> **Work required**:
Write out, from the entries below, exactly the lines that run between the lines holding "[|specialize (Hkeep st);" and "End LogstoreRecorded.", inclusive, and stop there.

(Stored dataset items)
--------

(** X19 on a remote side that answers 404, the config being in the cache. *)
Lemma deleteConfig_and_the_config_cache_witness :
  let s := {| wrapper := {| Wrapper.project := "k8s-log"; logstoreCacheMap := ∅;
                            configCacheMap := {["k8s-log@@app-config" := 7]} |};
              world := freshRemote 1 |} in
  let run := deleteConfig (platform := mockPlatform noFault boom)
               (deletion := mockDeletion 404)
               {| CheckPoint.ProjectName := "k8s-log";
                  CheckPoint.ConfigName := "app-config" |} s in
  result run = None
  /\ configCacheMap (wrapper (final run)) !! "k8s-log@@app-config" = None.
Proof.
  intros s run.
  destruct (deleteConfig_and_the_config_cache
              (platform := mockPlatform noFault boom) (flags := mockFlags)
              (deletion := mockDeletion 404)
              {| CheckPoint.ProjectName := "k8s-log";
                 CheckPoint.ConfigName := "app-config" |} s)
    as (Hremoved & _ & _ & Hnone).
  cbv zeta in Hremoved, Hnone. fold run in Hremoved, Hnone.
  assert (result run = None) as Hres.
  { apply Hnone. intros w. cbn. destruct (faults w); reflexivity. }
  split; [exact Hres|].
  rewrite (Hremoved ltac:(vm_compute; discriminate) Hres). reflexivity.
Defined.

(** With the status 500 on each of the three attempts, the error is returned
    and the cache keeps the entry. *)
Example deleteConfig_failure_example :
  let s := {| wrapper := {| Wrapper.project := "k8s-log"; logstoreCacheMap := ∅;
                            configCacheMap := {["k8s-log@@app-config" := 7]} |};
              world := freshRemote 3 |} in
  let run := deleteConfig (platform := mockPlatform noFault boom)
               (deletion := mockDeletion 500)
               {| CheckPoint.ProjectName := "k8s-log";
                  CheckPoint.ConfigName := "app-config" |} s in
  result run
  = Some (Errorf "DeleteConfig error, config : app-config, error : delete failed")
  /\ configCacheMap (wrapper (final run)) !! "k8s-log@@app-config" = Some 7.
Proof. vm_compute. split; reflexivity. Qed.

(** Three failed [CreateProject] calls do not fail the construction; nine
    failed [CreateMachineGroup] calls do, and eight do not. *)
Example construction_examples :
  let construct faulty n :=
    createAliyunLogOperationWrapper (logClient := mockClient faulty boom)
      (platform := mockPlatform noFault boom) None "new-project" (freshRemote n) in
  let summary (r : (option operationWrapper * option error) * Remote * list Event) :=
    (r.1.1.2, length (callsOf isCreateProject r.2),
     length (callsOf isCreateMachineGroup r.2)) in
  summary (construct isCreateProject 3%nat) = (None, 3%nat, 1%nat)
  /\ summary (construct isCreateMachineGroup 9%nat) = (Some boom, 1%nat, 9%nat)
  /\ summary (construct isCreateMachineGroup 8%nat) = (None, 1%nat, 9%nat).
Proof. vm_compute. repeat split; reflexivity. Qed.

Section LogstoreRecorded.

Context {W : Type} {logClient : ClientInterface W} {platform : Platform W}
  {flags : Flags}.

Implicit Types (s : State W) (project logstore product lang : string).

Lemma logstoreCacheExists_entry project logstore s :
  result (logstoreCacheExists project logstore s) = true ->
  is_Some (logstoreCacheMap (wrapper s) !! cacheKey project logstore).
Proof.
  unfold logstoreCacheExists, bind, getWrapper; cbn.
  destruct (logstoreCacheMap (wrapper s) !! cacheKey project logstore); cbn;
    [eauto|discriminate].
Qed.

Lemma createProductLogstore_caches (config : AliyunLogConfigSpec)
    project logstore product lang s :
  let run := createProductLogstore config project logstore product lang s in
  result run = None ->
  is_Some (logstoreCacheMap (wrapper (final run)) !! cacheKey project logstore).
Proof.
  unfold createProductLogstore, bind, remote, addLogstoreCache, now, getWrapper,
    setWrapper, ret, result, final, events, id; cbn.
  destruct (CreateProductLogstore _ _ _ _ _ _).1; cbn; [discriminate|].
  intros _. rewrite lookup_insert_eq. eauto.
Qed.

(** A creation loop that records the logstore on success: when it ends
    without error, it recorded the logstore, or it made no call. *)
Lemma create_loop_caches c (op : W -> option error * W) d project logstore
    body (n : nat) err0 s :
  body = (fun _ : option error =>
            do err <- remote c id op;
            match err with
            | Some _ => sleep d;; ret (err, Continue)
            | None => addLogstoreCache project logstore;; ret (err, Break)
            end) ->
  let r := forRange n body err0 s in
  result r = None ->
  (n = O /\ err0 = None)
  \/ is_Some (logstoreCacheMap (wrapper (final r)) !! cacheKey project logstore).
Proof.
  intros Hbody. revert err0 s. induction n as [|n IH]; intros err0 s r; subst r.
  - intros H. left. split; [reflexivity|exact H].
  - rewrite forRange_S. cbv zeta. destruct (op (world s)).1 as [e|] eqn:Herr.
    + assert (result (body err0 s) = (Some e, Continue)) as Hr.
      { rewrite Hbody. unfold bind, remote, sleep, ret, result, final, events, id;
          cbn. rewrite Herr. reflexivity. }
      rewrite Hr. cbn [fst snd].
      specialize (IH (Some e) (final (body err0 s))). cbv zeta in IH.
      set (r' := forRange n body (Some e) (final (body err0 s))) in *.
      change (result (result r', final r', events (body err0 s) ++ events r'))
        with (result r').
      change (final (result r', final r', events (body err0 s) ++ events r'))
        with (final r').
      intros H. right. destruct (IH H) as [[_ E]|Hc]; [discriminate|exact Hc].
    + assert (result (body err0 s) = (None, Break)
              /\ is_Some (logstoreCacheMap (wrapper (final (body err0 s)))
                            !! cacheKey project logstore)) as [Hr Hc].
      { rewrite Hbody. unfold bind, remote, addLogstoreCache, now, getWrapper,
          setWrapper, ret, result, final, events, id; cbn. rewrite Herr. cbn.
        split; [reflexivity|]. rewrite lookup_insert_eq. eauto. }
      rewrite Hr. cbn [fst snd]. intros _. right. exact Hc.
Qed.

(** X21. Under a positive retry bound, a [makesureLogstoreExist] that returns
    no error leaves the logstore in the logstore cache, whichever way it went:
    the cache hit, the product logstore, the logstore found, or the logstore
    created. *)
Theorem ensured_logstore_is_recorded (config : AliyunLogConfigSpec)
    project logstore (shardCount lifeCycle : Z) product lang s :
  maxRetry <> O ->
  let run := makesureLogstoreExist config project logstore shardCount lifeCycle
               product lang s in
  result run = None ->
  is_Some (logstoreCacheMap (wrapper (final run)) !! cacheKey project logstore).
Proof.
  intros Hpos run. subst run. unfold makesureLogstoreExist.
  destruct (logstoreCacheExists_readOnly project logstore s) as [Hs He].
  rewrite result_bind, final_bind, Hs.
  destruct (result (logstoreCacheExists project logstore s)) eqn:Hhit.
  { intros _. apply logstoreCacheExists_entry. exact Hhit. }
  destruct (0 <? len product).
  { apply createProductLogstore_caches. }
  destruct (String.prefix "audit-" logstore && (len logstore =? 39)).
  { apply createProductLogstore_caches. }
  rewrite result_bind, final_bind. cbn [getWrapper result final fst snd].
  rewrite result_bind, final_bind.
  match goal with |- context [result (?m s)] => set (projectStep := m s) end.
  destruct (result projectStep) as [e|]; [discriminate|].
  rewrite result_bind, final_bind. cbv beta.
  match goal with |- context [forRange maxRetry ?b ?l ?st] =>
    set (checks := forRange maxRetry b l st)
  end.
  cbv zeta. destruct (result checks).1.
  { intros _. unfold bind, addLogstoreCache, now, getWrapper, setWrapper, ret,
      result, final, events; cbn. rewrite lookup_insert_eq. eauto. }
  rewrite result_bind, final_bind. cbv beta.
  match goal with |- context [forRange maxRetry ?b ?l ?st] =>
    pose proof (create_loop_caches _ _ _ project logstore b maxRetry l st eq_refl)
      as Hloop; cbv zeta in Hloop;
    set (creating := forRange maxRetry b l st) in *
  end.
  destruct (result creating) as [e|]; [discriminate|].
  intros _. destruct (Hloop eq_refl) as [[Hz _]|Hc]; [contradiction|].
  rewrite final_bind. cbn [sleep result final fst snd].
  rewrite final_bind.
  match goal with |- context [forRange maxRetry ?b ?l ?st] =>
    assert (keeps (fun o o' : operationWrapper =>
                     logstoreCacheMap o' = logstoreCacheMap o)
              (forRange maxRetry b l)) as Hkeep;
    [|specialize (Hkeep st); unfold keepsIf in Hkeep; cbn [wrapper] in Hkeep;
      set (indexing := forRange maxRetry b l st) in *]
  end.
  { assert (PreOrder (fun o o' : operationWrapper =>
                        logstoreCacheMap o' = logstoreCacheMap o)) as HR.
    { split; [intros o; reflexivity|intros o1 o2 o3 H1 H2; congruence]. }
    keeps_auto HR ltac:(idtac). }
  cbn [ret result final fst snd]. rewrite Hkeep. exact Hc.
Qed.

End LogstoreRecorded.

(** X21 on an empty control plane: the logstore is created and recorded. *)
Lemma ensured_logstore_is_recorded_witness :
  is_Some (logstoreCacheMap
             (wrapper (final (makesureLogstoreExist
                                (logClient := mockClient noFault boom)
                                (platform := mockPlatform noFault boom)
                                appConfig "k8s-log" "app-log" 2 7 "" ""
                                (freshState 0))))
             !! cacheKey "k8s-log" "app-log").
Proof.
  apply (ensured_logstore_is_recorded (logClient := mockClient noFault boom)
           (platform := mockPlatform noFault boom) (flags := mockFlags)
           appConfig "k8s-log" "app-log" 2 7 "" "" (freshState 0)).
  - vm_compute. discriminate.
  - vm_compute. reflexivity.
Defined.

--------

> **Task solution**:
    [|specialize (Hkeep st); unfold keepsIf in Hkeep; cbn [wrapper] in Hkeep;
      set (indexing := forRange maxRetry b l st) in *]
  end.
  { assert (PreOrder (fun o o' : operationWrapper =>
                        logstoreCacheMap o' = logstoreCacheMap o)) as HR.
    { split; [intros o; reflexivity|intros o1 o2 o3 H1 H2; congruence]. }
    keeps_auto HR ltac:(idtac). }
  cbn [ret result final fst snd]. rewrite Hkeep. exact Hc.
Qed.

End LogstoreRecorded.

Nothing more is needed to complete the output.